From the Department of Health Policy Management, Johns Hopkins Bloomberg School of Public Health, Baltimore, Maryland.
Center of Professionalism and Peer Support, Brigham Women's Hospital, Harvard Medical School, Boston, Massachusetts.
J Patient Saf. 2020 Mar;16(1):65-72. doi: 10.1097/PTS.0000000000000256.

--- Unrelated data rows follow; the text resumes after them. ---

(** * Image pull redirection: api/server/router/image/image_routes.go

    A shallow embedding of the registry resolver [getRegistryUrl], the
    reference rewriter [convertImageTag] and the handler [postImagesCreate],
    followed by the properties of the design document that concern them.

    Go strings are byte sequences: they are [string] here (a list of 8-bit
    [ascii]), and Go's [int] indices are [Z]. *)

From Stdlib Require Import ZArith Ascii String List Bool Lia.
From stdpp Require Import base option strings gmap.

Local Open Scope string_scope.
Local Open Scope Z_scope.

(** ** The calls into Go's [strings] package *)

Module strings.

(** [strings.Count(s, substr)] for a one-byte [substr]: the number of
    bytes of [s] equal to it. *)
Fixpoint Count (s : string) (sep : ascii) : Z :=
  match s with
  | EmptyString => 0
  | String c s' => (if Ascii.eqb c sep then 1 else 0) + Count s' sep
  end.

(** [strings.IndexRune(s, r)] for a rune below [utf8.RuneSelf]: the index
    of the first byte equal to [r], or -1. *)
Fixpoint IndexRune (s : string) (r : ascii) : Z :=
  match s with
  | EmptyString => -1
  | String c s' =>
      if Ascii.eqb c r then 0
      else let i := IndexRune s' r in
           if i <? 0 then -1 else i + 1
  end.

Fixpoint byte_in (c : ascii) (chars : string) : bool :=
  match chars with
  | EmptyString => false
  | String d chars' => Ascii.eqb c d || byte_in c chars'
  end.

(** [strings.ContainsAny(s, chars)] for ASCII [chars]: some byte of [s]
    is one of [chars]. *)
Fixpoint ContainsAny (s chars : string) : bool :=
  match s with
  | EmptyString => false
  | String c s' => byte_in c chars || ContainsAny s' chars
  end.

(** [strings.HasPrefix(s, prefix)]. *)
Definition HasPrefix (s pre : string) : bool := String.prefix pre s.

Fixpoint skip (n : nat) (s : string) : string :=
  match n, s with
  | O, _ => s
  | S n', String _ s' => skip n' s'
  | S _, EmptyString => EmptyString
  end.

Fixpoint keep (n : nat) (s : string) : string :=
  match n, s with
  | S n', String c s' => String c (keep n' s')
  | _, _ => EmptyString
  end.

(** The slice expressions [s[lo:]] and [s[:hi]]. Go panics when the bound
    is outside [0 .. len(s)]; [IndexRune_range] below shows that the
    bounds [convertImageTag] computes are inside. *)
Definition slice_from (s : string) (lo : Z) : string := skip (Z.to_nat lo) s.
Definition slice_to (s : string) (hi : Z) : string := keep (Z.to_nat hi) s.

End strings.

(** ** Package-level variables (image_routes.go, lines 28-36) *)

Definition unixSock : string := "/tmp/server.sock".
Definition defaultRegistryUrl : string := "docker.io".
Definition defaultUserName : string := "library".

(** ** [convertImageTag] (lines 63-87) *)

Definition convertImageTag (domain imageWithoutTag : string) : string :=
  match strings.Count imageWithoutTag "/" with
  | 2 =>
      let i := strings.IndexRune imageWithoutTag "/" in
      domain +:+ "/" +:+ strings.slice_from imageWithoutTag (i + 1)
  | 1 =>
      let i := strings.IndexRune imageWithoutTag "/" in
      if negb (strings.ContainsAny (strings.slice_to imageWithoutTag i) ".:")
         && negb (String.eqb (strings.slice_to imageWithoutTag i) "localhost")
      then domain +:+ "/" +:+ imageWithoutTag
      else domain +:+ "/" +:+ defaultUserName +:+ "/"
                  +:+ strings.slice_from imageWithoutTag (i + 1)
  | 0 => domain +:+ "/" +:+ defaultUserName +:+ "/" +:+ imageWithoutTag
  | _ => ""
  end.

(** "[s] contains the byte [c]", on the bytes of [s]. *)
Definition has_byte (c : ascii) (s : string) : Prop :=
  In c (list_ascii_of_string s).

(** The number of ['/'] separators of a name, counted on its bytes. *)
Definition separators (s : string) : nat :=
  count_occ ascii_dec (list_ascii_of_string s) "/"%char.

(** ** Types declared outside image_routes.go *)

(** [url.Values] and [http.Header] are both [map[string][]string]. *)
Abbreviation Values := (gmap string (list string)).

(** [v.Get(key)]: the first value stored under [key], or the empty string.
    [r.FormValue(key)] reads [r.Form] the same way once the form is parsed,
    and [Header.Get] does too for a key already in canonical form. *)
Definition Values_Get (v : Values) (key : string) : string :=
  match v !! key with
  | Some (x :: _) => x
  | _ => ""
  end.

(** The index expression [v[key]]: nil when the key is absent. *)
Definition Values_index (v : Values) (key : string) : list string :=
  default [] (v !! key).

(** Modelled from the spec: PlatformSpec, the optional
    {os, architecture, variant} tuple ([specs.Platform], declared in the
    image-spec module). *)
Record Platform := { OS : string; Architecture : string; Variant : string }.

(** The request context, of which the handler reads the negotiated API
    version ([httputils.VersionFromContext]). *)
Record Context := { VersionFromContext : string }.

(** The [*http.Request] as the handler reads it. [Form] is what
    [httputils.ParseForm] leaves in [r.Form] when it succeeds. *)
Record Request (ReadCloser : Type) := {
  Form : Values;
  Header : Values;
  Body : ReadCloser
}.
Arguments Form {ReadCloser} _.
Arguments Header {ReadCloser} _.
Arguments Body {ReadCloser} _.

(** The resolver's [*http.Response]. The body is an [io.Reader]: it is
    kept as the segments in which the transport hands it over, and one
    [Read] call takes bytes from the first pending segment only ("Read
    reads up to len(p) bytes ... if some data is available but not len(p)
    bytes, Read conventionally returns what is available instead of
    waiting for more"). *)
Record Response := { StatusCode : Z; RespBody : list string }.

(** The whole content of a body. *)
Definition body_bytes (segments : list string) : string :=
  fold_right String.append "" segments.

(** [resp.Body.Read(buf)] with [len(buf) = n]: the bytes placed in
    [buf[:n']] and the reader afterwards. An exhausted reader yields no
    byte (and [io.EOF], which the caller drops). *)
Definition Body_Read (n : nat) (body : list string) : string * list string :=
  match body with
  | [] => ("", [])
  | seg :: rest =>
      (strings.keep n seg,
       if (String.length seg <=? n)%nat then rest else strings.skip n seg :: rest)
  end.

(** How a call ends: with a value, or in a run-time panic that unwinds the
    handler (the deferred calls still run). *)
Inductive Completion (A : Type) : Type :=
| Returns (a : A)
| Panics.
Arguments Returns {A} a.
Arguments Panics {A}.

(** Everything the file calls but does not define: the HTTP client over
    the unix socket, the helper packages, the response writer and the
    [Backend] interface behind [s.backend]. [Daemon] is the state behind
    the stateful calls (the backend's image store, the resolver process). *)
Class Externals : Type := {
  error : Type;
  Named : Type;
  AuthConfig : Type;
  ReadCloser : Type;
  ImageDeleteResponseItem : Type;
  (** [w] with the [ioutils.WriteFlusher] [output] wrapped around it: both
      names write to the same connection, so one value stands for the two. *)
  ResponseWriter : Type;
  Daemon : Type;

  (** [client.Get(url)] *)
  client_Get : string -> Daemon -> (error + Response) * Daemon;

  httputils_ParseForm : Request ReadCloser -> option error;
  versions_GreaterThanOrEqualTo : string -> string -> bool;
  platforms_Parse : string -> error + Platform;
  system_ValidatePlatform : Platform -> option error;
  (** [&types.AuthConfig{}] *)
  emptyAuthConfig : AuthConfig;
  (** [json.NewDecoder(base64.NewDecoder(base64.URLEncoding, ...)).Decode]
      into an empty [AuthConfig]: the decoded value, or [None] on error. *)
  decodeAuthConfig : string -> option AuthConfig;
  (** [reference.ParseNormalizedNamed]: a possibly nil [Named] and an
      error. *)
  reference_ParseNormalizedNamed : string -> option Named * option error;
  (** [reference.FamiliarString]. Its argument may be the nil interface,
      on which a method call panics: the result says whether the call
      returns. *)
  reference_FamiliarString : option Named -> Completion string;
  streamformatter_FormatError : error -> string;

  (** [w.Header().Set(key, value)] *)
  Header_Set : string -> string -> ResponseWriter -> ResponseWriter;
  output_Write : string -> ResponseWriter -> ResponseWriter;
  output_Flushed : ResponseWriter -> bool;
  output_Close : ResponseWriter -> ResponseWriter;

  backend_PullImage :
    Context -> string -> string -> option Platform -> Values -> AuthConfig ->
    ResponseWriter -> Daemon -> (option error * ResponseWriter) * Daemon;
  backend_TagImage :
    string -> string -> string -> Daemon -> (string * option error) * Daemon;
  backend_ImageDelete :
    string -> bool -> bool -> Daemon ->
    (list ImageDeleteResponseItem * option error) * Daemon;
  backend_ImportImage :
    string -> string -> string -> string -> string -> ReadCloser ->
    ResponseWriter -> list string -> Daemon ->
    (option error * ResponseWriter) * Daemon
}.

(** ** What a run leaves behind: log records and calls *)

Section Events.

Variables (error AuthConfig ReadCloser : Type).

Inductive Level : Type := InfoLevel | ErrorLevel.

(** An argument of a logrus call. *)
Inductive LogArg : Type :=
| LStr (s : string)
| LInt (z : Z)
| LErr (e : error)
| LField (key value : string).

Unanticipated patient adverse events can also have a serious negative impact on clinicians. The term second victim was coined to highlight the experience of health professionals with these events and the need to effectively support them. However, there is some controversy over use of the term second victim. This article explores terminology used to describe the professionals involved in adverse events and services to support them. There is a concern that use of the term victim may connote passivity or stigmatize involved clinicians. Some patient advocates are also offended by the term, believing that it deemphasizes the experience of patients and families. Despite this, the term is now coming into widespread use by clinicians and health care managers as well as policy makers. As the importance of emotional support for clinicians continues to gain visibility, the terminology surrounding it will undoubtedly change and evolve. At this time, it may be most appropriate to label this important phenomenon in a way that local leaders are comfortable with-in a way that promotes its recognition and adoption of solutions. For example, for policy makers and health care managers, the term second victim may have value because it is memorable and connotes urgency. For support programs that appeal directly to health care workers, different language may attract more users. Debate concerning the benefits and drawbacks to this terminology will enhance and further drive its evolution, while helping retain our industry's focus on the importance of developing and evaluating programs to support clinicians in need.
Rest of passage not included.